TLR1 and TLR6 are TLR2 co-receptors that increasing the number of ligands and inducing different transduction pathways [39–40]. Studies have revealed that TLR1 rs5743610 and rs5743618 were associated with complicated skin and skin structure infections (cSSSIs) [41] and Crohn's disease [42]. In addition, the TLR6 rs5743810 was shown to be associated with a reduced risk of childhood asthma [43] and an increased risk of invasive aspergillosis [44]. To our knowledge, this is the first study of the genetic association between the allelic, dominant and recessive models of TLR1 rs5743610, rs5743618, and TLR6 rs5743810 and RA susceptibility was conducted.

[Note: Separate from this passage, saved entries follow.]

(** X18: whatever notifications a provider receives after its construction,
    with whatever answers from the resolver, the map only ever holds keys
    of enabled contexts; in particular the merged context is never a key,
    it exists in the paint pass alone. *)
Theorem map_holds_enabled_contexts_only
  (ns : list (surroundings Obj * notification Obj))
  (settings : NVDAMagnifierSettings) (g : windows_utils.globals) :
  let m := fst (deliver_all Obj ns (fresh_provider settings, g)) in
  (forall context,
     contextToRectMap m !! context <> None ->
     setting_of settings context = true)
  /\ contextToRectMap m !! FOCUS_NAVIGATOR = None
  /\ _settings m = settings.
Proof.
  cbv zeta.
  destruct (deliver_all_only_updates ns (fresh_provider settings, g))
    as (Hsettings & _ & _ & _ & Hkeys & _).
  cbn [fst snd] in *.
  assert (Hflag : forall context,
            contextToRectMap (fst (deliver_all Obj ns (fresh_provider settings, g)))
              !! context <> None ->
            setting_of settings context = true).
  { intros context Hkey. destruct (Hkeys context Hkey) as [Hold | Hen].
    - exfalso. apply Hold. reflexivity.
    - apply enabledContexts_are_the_flags_helper in Hen. exact Hen. }
  split; [exact Hflag |]. split; [| exact Hsettings].
  destruct (contextToRectMap _ !! FOCUS_NAVIGATOR) eqn:Hkey; [| reflexivity].
  specialize (Hflag FOCUS_NAVIGATOR). rewrite Hkey in Hflag.
  discriminate Hflag. discriminate.
Qed.

(** X19: notifications never touch the tracked magnification level, the
    colour index or the engine switch; all they send to the engine are
    repositions, and each reposition carries zoom factor 2 whatever the
    tracked level is.  After a reposition the engine is therefore at factor
    2 even when the tracked level says otherwise. *)
Theorem notifications_only_reposition
  (ns : list (surroundings Obj * notification Obj)) (s : provider_state) :
  let s' := deliver_all Obj ns s in
  windows_utils.mag_level (snd s') = windows_utils.mag_level (snd s)
  /\ windows_utils.curr_color (snd s') = windows_utils.curr_color (snd s)
  /\ windows_utils.mag_on (snd s') = windows_utils.mag_on (snd s)
  /\ exists repositions,
       windows_utils.engine (snd s')
       = windows_utils.engine (snd s) ++ repositions
       /\ Forall is_reposition repositions
       /\ (repositions <> [] ->
           exists offset,
             windows_utils.last_transform (snd s') = Some (2, offset)).
Proof.
  cbv zeta.
  destruct (deliver_all_only_updates ns s)
    as (_ & _ & _ & _ & _ & Hlevel & Hcolor & Hon & reps & Hengine & Hreps).
  split; [exact Hlevel |]. split; [exact Hcolor |]. split; [exact Hon |].
  exists reps. split; [exact Hengine |]. split; [exact Hreps |].
  intros Hsome. unfold windows_utils.last_transform. rewrite Hengine.
  destruct (exists_last Hsome) as (front & c & ->).
  apply Forall_app in Hreps as [_ Hlast].
  inversion Hlast as [| ? ? (x & y & ->) _]; subst.
  rewrite app_assoc, rev_app_distr. simpl. eauto.
Qed.

End NotificationsProofs.

Example zoom_three_then_focus_change :
  let g := windows_utils.mag_increase
             (windows_utils.mag_increase windows_utils.module_init) in
  let s := deliver_all Z
             [(MkSurroundings Z finds_button in_interceptor, Focus_changed Z 5)]
             (fresh_provider all_enabled, g) in
  windows_utils.mag_level (snd s) = 3
  /\ windows_utils.last_transform (snd s) = Some (2, (120, 300)).
Proof. split; reflexivity. Qed.
(** * Archivist Magika ingestion pipeline: a shallow embedding and its properties

    The development follows the Python sources of the repository:

    - [am_common.py]            : the dataset store ([DatasetIO]) and its helpers,
    - [am_structural_robust.py] : retry policy, blank-page detector, text extraction chain,
    - [am_extended.py]          : text analysis, duplicate detection, continuity audit,
    - [run_mvp.py]              : the stage orchestrator.

    Part I holds the definitions, module by module in the order of the source
    files, the later modules taking up what the earlier ones leave of a file;
    Part II holds the theorems.  Python [str] values that carry page text are sequences of Unicode
    code points ([text]); identifiers that the sources spell in ASCII (stage names)
    are Rocq strings. *)

From Stdlib Require Import ZArith NArith QArith Qminmax Qpower List String Ascii Bool Lia Arith.
From Stdlib Require Import Permutation Sorted.
Import ListNotations.

Set Implicit Arguments.
Set Warnings "-register-all".

(* ================================================================== *)
(** * Part I. Definitions                                              *)
(* ================================================================== *)

(** ** Python built-ins used by the sources *)

Module Py.
(** A message with [null] content is valid with the value [null]; the text
    [no json here] is invalid with the default feedback. *)
Lemma validateResponse_without_objects_witness :
  call None (messageResponse ContentNull) = Return (Promise_resolve (Valid VNull))
  /\ call None (stringResponse "no json here")
     = Return (Promise_resolve (Invalid
         "No valid JSON objects were found in the response. Return a valid JSON object.")).
Proof.
  split.
  - apply (proj1 (@validateResponse_without_objects numbers collaborators
                    (validator None) tt tt tt (messageResponse ContentNull) 0%Z
                    eq_refl) "assistant").
    reflexivity.
  - apply (proj2 (@validateResponse_without_objects numbers collaborators
                    (validator None) tt tt tt (stringResponse "no json here") 0%Z
                    eq_refl)).
    intros r H. discriminate H.
Defined.

(** A message without content is invalid with the missing-JSON feedback. *)
Lemma validateResponse_undefined_content_is_missing_json_witness :
  call (Some ageSchema) (messageResponse ContentUndefined)
  = Return (Promise_resolve (Invalid
      "No valid JSON objects were found in the response. Return a valid JSON object.")).
Proof.
  apply (proj1 (proj2 (@validateResponse_undefined_content_is_missing_json
                         numbers collaborators (validator (Some ageSchema))
                         tt tt tt "success" "assistant" 0%Z))).
  reflexivity.
Defined.

(** A [type] error whose argument is the array of the allowed types. *)
Lemma getErrorFix_argument_stringification_witness :
  getErrorFix typeError
  = Return ("convert " ++ dq ++ "instance.age" ++ dq ++ " to a number,null").
Proof.
  apply (proj1 (proj2 (proj2 (proj2 (proj2 (proj2 (proj2
           (@getErrorFix_argument_stringification numbers)))))) typeError
           "number,null" eq_refl)).
  reflexivity.
Defined.

Lemma getErrorFix_raises_without_argument_witness :
  getErrorFix duplicateItemsError = Throw (TypeError "toString").
Proof.
  apply (@getErrorFix_raises_without_argument numbers duplicateItemsError).
  reflexivity.
Defined.

Lemma getErrorFix_enum_witness :
  getErrorFix colourEnumError
  = Return ("change the " ++ dq ++ "instance.colour" ++ dq ++
            " property to be one of these values: red,green").
Proof.
  apply (@getErrorFix_enum numbers colourEnumError "red,green").
  - reflexivity.
  - reflexivity.
Defined.

Lemma getErrorFix_enum_single_colon_witness :
  exists rest,
    afterFirst ":" (message colourEnumError) = Some rest
    /\ getErrorFix colourEnumError
       = Return ("change the " ++ dq ++ property colourEnumError ++ dq ++
                 " property to be one of these values: " ++ trim rest).
Proof.
  apply (@getErrorFix_enum_single_colon numbers colourEnumError "red,green").
  - reflexivity.
  - reflexivity.
  - reflexivity.
Defined.

(** Two rejected objects: the feedback lists the two errors of the second
    one and none of the first one's. *)
Lemma validateResponse_feedback_from_last_candidate_witness :
  call (Some ageAndTagsSchema) (stringResponse twoRejectedAges)
  = Return (Promise_resolve (Invalid
      ("The JSON returned had errors. Apply these fixes:" ++ LF ++
       join LF ["convert " ++ dq ++ "instance.age" ++ dq ++ " to a number";
                "add the " ++ dq ++ "id" ++ dq ++ " property to " ++
                dq ++ "instance" ++ dq]))).
Proof.
  apply (@validateResponse_feedback_from_last_candidate numbers collaborators
           (validator (Some ageAndTagsSchema)) tt tt tt
           (stringResponse twoRejectedAges) 0%Z ageAndTagsSchema
           [VObj [("age", VBool true); ("tags", num 7)]]
           (VObj [("age", VStr "x")])).
  - reflexivity.
  - vm_compute. reflexivity.
  - repeat constructor.
  - vm_compute. reflexivity.
Defined.

Lemma validateResponse_scans_every_rejected_candidate_witness :
  calls (Some ageAndTagsSchema) (stringResponse twoRejectedAges)
  = [VObj [("age", VStr "x")]; VObj [("age", VBool true); ("tags", num 7)]].
Proof.
  apply (@validateResponse_scans_every_rejected_candidate numbers collaborators
           (validator (Some ageAndTagsSchema)) tt tt tt
           (stringResponse twoRejectedAges) 0%Z ageAndTagsSchema
           [VObj [("age", VBool true); ("tags", num 7)]]
           (VObj [("age", VStr "x")])).
  - reflexivity.
  - vm_compute. reflexivity.
  - repeat constructor.
Defined.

Although, no evidence of which was detected in our study, we could not draw the conclusion that TLR1 rs5743610, rs5743618, and TLR6 rs5743810 were not associated with RA susceptibility for the relatively small sample size. Notable, significant associations were observed between the TLR6 rs5743810, but not the TLR1 rs5743610, rs5743618 and RA status, as well as anti-CCP status, which was different form the results reported by Jaen et al. [18]. This inconsistent may due to the different genetic background in the two populations. For the function of this SNP is still hardly known. We hypothesized that TLR6 rs5743810 might be associated with disease severity by increasing autoantibody production. To confirm this result, functional study is necessary in the future.